(Thursday Market Open) Earnings news dominates as a veritable stew of major firms serve up quarterly results. But policy issues, including buzz about the Trump tax plan, remain locked in the headlines.
President Trump’s tax plan and his agreement to stay in the North American Free Trade Agreement (NAFTA), with some caveats, threaten to steal some of the earnings thunder. And one thing very few seem to be talking about is the fact that without some sort of agreement between Congress and the White House, the entire U.S. government could shut down in just over 36 hours. If that happens, it could send the markets a negative symbol regarding Washington’s seeming inability to get things accomplished.
Futures trading pointed to a slightly higher open as big names reporting this morning include Ford (F), Under Armour (UA), PayPal (PYPL), Bristol Myers Squibb (BMY), American Airlines (AAL), and AbbVie (ABBV). This afternoon brings a triumvirate of Amazon (AMZN), Alphabet (GOOG), and Microsoft (MSFT). Keep an eye on AMZN to see what it says about consumer demand following somewhat disappointing results from eBay (EBAY).
About one-third of S&P 500 companies have reported so far, and 64% have beaten Wall Street analysts’ expectations on the top line while 78% have beaten bottom-line estimates, according to research firm CFRA. The firm now projects an 11.1% gain in Q1 earnings overall, with gains for seven of the 11 sectors.
Aside from earnings, there’s oil to consider. Prices fell below $49 a barrel in the early going, despite a drop last week in U.S. stockpiles. Rising gasoline supplies appeared to be the culprit. While that might be tough for energy sector stocks, the recent slide in gas prices could help fuel other industries, especially the transports, by lowering the cost of business.
Stocks leveled off a little late Wednesday after the administration introduced its tax plan. The market’s reaction wasn’t too bad, and that could be seen as a victory. The president didn’t spell out a ton of information, and the devil’s in the details, as the old saying goes. But simplification of tax brackets, lower corporate taxes, and repatriation of foreign earnings were all part of the mix, which could be viewed as positive. Now the political maneuvering is likely to begin.

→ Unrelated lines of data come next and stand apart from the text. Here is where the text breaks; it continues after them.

Lemma deleteTeacher_run db req :
  handle gw (deleteTeacher req) db =
    let lookup := Teacher_findByPk (params req !! "id") [] in
    match gw lookup db with
    | (Resolved (Some t), db1) =>
        let call := instance_destroy t in
        {| result := Resolved tt;
           db_after := snd (gw call db1);
           res_after :=
             match fst (gw call db1) with
             | Resolved _ =>
                 {| statusCode := 200;
                    sent := [{| status := 200;
                                payload := JObj [("message", JStr "Deleted")] |}] |}
             | Rejected e => {| statusCode := 500; sent := [serverError e] |}
             end;
           calls := [lookup; call] |}
    | (Resolved None, db1) =>
        {| result := Resolved tt; db_after := db1;
           res_after := {| statusCode := 404; sent := [notFound] |};
           calls := [lookup] |}
    | (Rejected e, db1) =>
        {| result := Resolved tt; db_after := db1;
           res_after := {| statusCode := 500; sent := [serverError e] |};
           calls := [lookup] |}
    end.
Proof.
  unfold deleteTeacher. step_handler.
  destruct (gw _ db) as [[[t|]|e] db1]; try reflexivity.
  step_handler.
  destruct (gw _ db1) as [[[]|e] db2]; reflexivity.
Qed.

(** *** Create *)

(** C7: [createTeacher] makes one gateway call, [create] on the request body
    as it came; when the call resolves the response is 201 with the created
    instance, when it is rejected the response is 500 with the message of
    the error under [error]. *)
Theorem createTeacher_delegates db req :
  let call := Teacher_create (req_body req) in
  let r := handle gw (createTeacher req) db in
  calls r = [call] /\
  result r = Resolved tt /\
  responses r =
    match fst (gw call db) with
    | Resolved created => [{| status := 201; payload := JInstance created |}]
    | Rejected e =>
        [{| status := 500; payload := JObj [("error", JStr (message e))] |}]
    end.
Proof.
  cbv zeta. rewrite createTeacher_run. cbv zeta. unfold responses. cbn [calls result res_after].
  repeat split.
  destruct (fst (gw _ db)); reflexivity.
Qed.

(** *** List *)

(** C1 does not hold of [getAllTeachers]: the count is awaited before the
    [try] block, so when the gateway rejects it the handler's promise is
    rejected with the same error and no response is written (the claim asks
    for one response, 500 with the message).  This is so for every request
    that reaches the count, those whose query parameters are all strings
    among them. *)
Theorem count_rejection_escapes db req c e db1 :
  localsOf req = Resolved c ->
  gw Teacher_count db = (Rejected e, db1) ->
  let r := handle gw (getAllTeachers req) db in
  result r = Rejected e /\ responses r = [] /\ calls r = [Teacher_count].
Proof.
  intros Hc Hcount. cbv zeta. rewrite getAllTeachers_run, Hc, Hcount.
  repeat split.
Qed.

(** X1: a rejection of the [findAll] query is caught: the handler's promise
    resolves and one response is written, 500 with the message of the error
    under [error]. *)
Theorem findAll_rejection_contained db req c total db1 e db2 :
  localsOf req = Resolved c ->
  gw Teacher_count db = (Resolved total, db1) ->
  gw (Teacher_findAll (optionsOf c)) db1 = (Rejected e, db2) ->
  let r := handle gw (getAllTeachers req) db in
  result r = Resolved tt /\
  responses r = [{| status := 500; payload := JObj [("error", JStr (message e))] |}].
Proof.
  intros Hc Hcount Hfind. cbv zeta. rewrite getAllTeachers_run, Hc, Hcount.
  cbv zeta. unfold responses. cbn [result res_after]. rewrite Hfind.
  split; reflexivity.
Qed.

(** Once the count has resolved the handler issues one query, with the
    options computed from the request. *)
Lemma getAllTeachers_queries db req c total db1 :
  localsOf req = Resolved c ->
  gw Teacher_count db = (Resolved total, db1) ->
  calls (handle gw (getAllTeachers req) db) =
    [Teacher_count; Teacher_findAll (optionsOf c)] /\
  queries (handle gw (getAllTeachers req) db) = [optionsOf c].
Proof.
  intros Hc Hcount. unfold queries. rewrite getAllTeachers_run, Hc, Hcount.
  split; reflexivity.
Qed.

(** The response of a list request whose count and query both resolved. *)
Lemma getAllTeachers_success db req c total db1 rows db2 :
  localsOf req = Resolved c ->
  gw Teacher_count db = (Resolved total, db1) ->
  gw (Teacher_findAll (optionsOf c)) db1 = (Resolved rows, db2) ->
  let r := handle gw (getAllTeachers req) db in
  result r = Resolved tt /\
  db_after r = db2 /\
  responses r =
    [{| status := 200;
        payload :=
          JObj [("meta", JObj [("total", JNum total);
                               ("page", JNum (pageOf c));
                               ("totalPages", JNum (Js.ceil (Js.div total (limitOf c))))]);
                ("data", JArr (map JInstance rows))] |}].
Proof.
  intros Hc Hcount Hfind. cbv zeta. rewrite getAllTeachers_run, Hc, Hcount.
  cbv zeta. unfold responses. cbn [result db_after res_after]. rewrite Hfind.
  repeat split.
Qed.

(** C2, amended: the limit of the query is the number [parseInt] reads from
    the text of the [limit] parameter, and its offset is computed from the
    number read from [page], except that the defaults 10 and 1 stand in when
    the number read is NaN (parameter absent or without numeral) or a zero;
    any other number, a negative one included, goes into the query as it
    is.  The reading is that of decimal numerals, a safe integer is read
    exactly, and a numeral other than zero passes the fallback. *)
Theorem list_limit_page_fallback db req c total db1 :
  localsOf req = Resolved c ->
  gw Teacher_count db = (Resolved total, db1) ->
  exists limitText pageText options,
    Js.ToString (query req !! "limit") = Resolved limitText /\
    Js.ToString (query req !! "page") = Resolved pageText /\
    queries (handle gw (getAllTeachers req) db) = [options] /\
    limit options = fallback (Js.parseIntOfString limitText) 10 /\
    offset options =
      Js.mul (Js.sub (fallback (Js.parseIntOfString pageText) 1) (Js.ofZ 1))
             (limit options) /\
    (query req !! "limit" = None -> limit options = Js.ofZ 10) /\
    (query req !! "page" = None -> fallback (Js.parseIntOfString pageText) 1 = Js.ofZ 1) /\
    readsDecimal Js.parseIntOfString /\
    (forall z d, z <> 0 -> fallback (Js.ofZ z) d = Js.ofZ z) /\
    (forall z, safe z -> Js.toZ (Js.ofZ z) = Some z).
Proof.
  intros Hc Hcount.
  destruct (localsOf_numbers req c Hc) as (limitText & pageText & Hlt & Hpt & Hl & Hp).
  exists limitText, pageText, (optionsOf c).
  split; [exact Hlt|]. split; [exact Hpt|].
  split; [apply (getAllTeachers_queries _ _ _ _ _ Hc Hcount)|].
  cbn [optionsOf limit offset]. rewrite Hl, Hp.
  split; [reflexivity|]. split; [reflexivity|].
  split; [intros Hnone; rewrite Hnone in Hlt; injection Hlt as <-; reflexivity|].
  split; [intros Hnone; rewrite Hnone in Hpt; injection Hpt as <-; reflexivity|].
  split; [exact parseIntOfString_readsDecimal|].
  split; [exact fallback_ofZ|].
  exact NumberFacts.toZ_ofZ.
Qed.

(** C5: the query is ordered by [id], descending exactly when the [sort]
    parameter is the string "desc", ascending for every other value and when
    the parameter is absent. *)
Theorem list_sort_direction db req c total db1 :
  localsOf req = Resolved c ->
  gw Teacher_count db = (Resolved total, db1) ->
  exists options,
    queries (handle gw (getAllTeachers req) db) = [options] /\
    ((query req !! "sort" = Some (Js.Str "desc") /\ order options = [("id", DESC)]) \/
     (query req !! "sort" <> Some (Js.Str "desc") /\ order options = [("id", ASC)])).
Proof.
  intros Hc Hcount. exists (optionsOf c).
  split; [apply (getAllTeachers_queries _ _ _ _ _ Hc Hcount)|].
  cbn [optionsOf order].
  destruct (localsOf_sort req c Hc) as [[Hd ->] | [Hd ->]].
  - left. split; [exact Hd|reflexivity].
  - right. split; [exact Hd|reflexivity].
Qed.


(** C4: with [page >= 1] and [limit >= 1], on a gateway that honours
    [limit]: the query asks for [limit] rows from offset [(page - 1) * limit],
    which is never negative, and when it resolves the response is 200 with
    the rows it resolved to, at most [limit] of them, and with [totalPages]
    the value of [Math.ceil(total / limit)], [total] being what the
    unfiltered [count] resolved to.  The arithmetic is that of doubles; on
    safe integers it is exact: the offset is the integer [(page - 1) * limit]
    and [totalPages] the least integer whose product with [limit] reaches
    [total]. *)
Theorem list_pagination db req c total db1 :
  honoursLimit gw ->
  localsOf req = Resolved c ->
  Js.leb (Js.ofZ 1) (pageOf c) = true ->
  Js.leb (Js.ofZ 1) (limitOf c) = true ->
  gw Teacher_count db = (Resolved total, db1) ->
  let r := handle gw (getAllTeachers req) db in
  exists options,
    calls r = [Teacher_count; Teacher_findAll options] /\
    limit options = limitOf c /\
    offset options = Js.mul (Js.sub (pageOf c) (Js.ofZ 1)) (limitOf c) /\
    Js.isNegative (offset options) = false /\
    (forall P L,
       pageOf c = Js.ofZ P -> limitOf c = Js.ofZ L ->
       safe P -> safe L -> safe ((P - 1) * L) ->
       1 <= P /\ 1 <= L /\ Js.toZ (offset options) = Some ((P - 1) * L)) /\
    forall rows db2,
      gw (Teacher_findAll options) db1 = (Resolved rows, db2) ->
      responses r =
        [{| status := 200;
            payload :=
              JObj [("meta", JObj [("total", JNum total);
                                   ("page", JNum (pageOf c));
                                   ("totalPages",
                                    JNum (Js.ceil (Js.div total (limitOf c))))]);
                    ("data", JArr (map JInstance rows))] |}] /\
      (forall L, Js.toZ (limitOf c) = Some L -> Z.of_nat (length rows) <= L) /\
      (forall T L,
         total = Js.ofZ T -> limitOf c = Js.ofZ L ->
         0 <= T -> safe T -> safe L ->
         exists totalPages,
           Js.toZ (Js.ceil (Js.div total (limitOf c))) = Some totalPages /\
           (totalPages - 1) * L < T <= totalPages * L).
Proof.
  intros Hgw Hc Hpage Hlimit Hcount. cbv zeta. exists (optionsOf c).
  split; [apply (getAllTeachers_queries _ _ _ _ _ Hc Hcount)|].
  cbn [optionsOf limit offset].
  split; [reflexivity|]. split; [reflexivity|].
  split; [apply NumberFacts.offset_not_negative; assumption|].
  split.
  - intros P L HP HL HsP HsL HsO. rewrite HP in Hpage. rewrite HL in Hlimit.
    pose proof (NumberFacts.leb_one_ofZ P HsP Hpage) as HP1.
    pose proof (NumberFacts.leb_one_ofZ L HsL Hlimit) as HL1.
    split; [exact HP1|]. split; [exact HL1|].
    unfold safe in *.
    rewrite HP, HL, NumberFacts.sub_ofZ by (try reflexivity; lia).
    apply NumberFacts.mul_exact; try assumption. lia.
  - intros rows db2 Hfind.
    split; [apply (getAllTeachers_success _ _ _ _ _ _ _ Hc Hcount Hfind)|].
    split.
    + intros L HL.
      apply (Hgw _ _ _ _ L Hfind); [exact HL|].
      apply (NumberFacts.toZ_at_least_one _ _ Hlimit HL).
    + intros T L HT HL HT0 HsT HsL. rewrite HL in Hlimit.
      pose proof (NumberFacts.leb_one_ofZ L HsL Hlimit) as HL1.
      exists (ceilDiv T L). unfold safe in *. rewrite HT, HL. split.
      * apply NumberFacts.ceil_div_exact; lia.
      * apply NumberFacts.ceilDiv_bounds. lia.
Qed.
(** *** Get, update and delete by id *)

(** X2: [createTeacher], [getTeacherById], [updateTeacher] and
    [deleteTeacher] contain every gateway error: whatever the gateway does,
    their promise resolves and exactly one response is written. *)
Theorem wrapped_handlers_always_respond db req :
  Forall (fun h =>
            result (handle gw h db) = Resolved tt /\
            length (responses (handle gw h db)) = 1%nat)
         [createTeacher req; getTeacherById req; updateTeacher req; deleteTeacher req].
Proof.
  constructor; [|constructor; [|constructor; [|constructor; [|constructor]]]];
    unfold responses.
  - rewrite createTeacher_run. cbv zeta. cbn [result res_after].
    destruct (fst (gw _ db)); split; reflexivity.
  - rewrite getTeacherById_run. cbv zeta. cbn [result res_after].
    destruct (fst (gw _ db)) as [[t|]|e]; split; reflexivity.
  - rewrite updateTeacher_run. cbv zeta.
    destruct (gw _ db) as [[[t|]|e] db1]; cbn [result res_after];
      try (split; reflexivity).
    destruct (fst (gw _ db1)); split; reflexivity.
  - rewrite deleteTeacher_run. cbv zeta.
    destruct (gw _ db) as [[[t|]|e] db1]; cbn [result res_after];
      try (split; reflexivity).
    destruct (fst (gw _ db1)); split; reflexivity.
Qed.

Bond prices rallied Wednesday, sending 10-year yields back to 2.31%. That’s where they rested early Thursday. Remember, the stock market and benchmark yields have had big rallies over the last week, so it’s not unusual to see a small retreat. The S&P 500 (SPX) index came close to its record intraday high of 2400 on Wednesday, and Nasdaq and the Russell 2000 both set new records, so the stock market is still sky high. It could be interesting to see if the SPX tests that 2400 record from early March in trading today.
Overseas, the Bank of Japan kept interest rates unchanged, as analysts had expected. And on the data front, durable goods orders rose 0.7% in March, compared with the 1.2% increase expected by Wall Street analysts.
Excitement ahead of the tax plan helped fuel Monday and Tuesday’s huge gains, but now that’s in the rear-view mirror. So the market might need another catalyst to go any higher. Those earnings after the close from AMZN, GOOG, and MSFT could help set the tone for next 24 hours. Starbucks (SBUX) also reports this afternoon, so perhaps it’s a good day to sip a “venti” and watch the numbers roll in.
Home Run: All the recent strong data on housing hasn’t gone unnoticed by housing sector-related stocks. It could be interesting to watch earnings from some of those names to see if the strength in housing had an effect on their Q1 results. However, some home-building and construction company stocks took a hit earlier this week after the Trump administration announced tariffs on Canada softwood lumber imports. The concern is that could raise input costs for these firms, and the question is whether this could eventually have a broader negative impact on new home building in general. Stay tuned.
On Call for Q1 GDP: The ultimate “hard data” point is arguably gross domestic product, since that takes into account all kinds of factors across the entire economy. Friday morning brings the government’s first estimate for Q1 GDP, and Wall Street analysts’ consensus is for a rather tepid 1.1%, according to Briefing.com. That’s down from 2.1% in Q4 and from 3.5% in Q3. It would also be the worst quarterly reading since a 0.8% in Q1 2016. Soft business spending may have helped account for the slide in Q4 compared with Q3, Briefing.com said, but factors such as relatively weak retail sales and auto sales might play into the Q1 estimate.
Spare a Dollar? The U.S. dollar index, which might be expected to get a boost from a tax plan designed to re-charge the economy, rose just a little on Wednesday and remains well below recent highs. It’s spent a lot of time under the psychological 100 level recently, but hasn’t been below 98 since November, so that may be a support point to watch.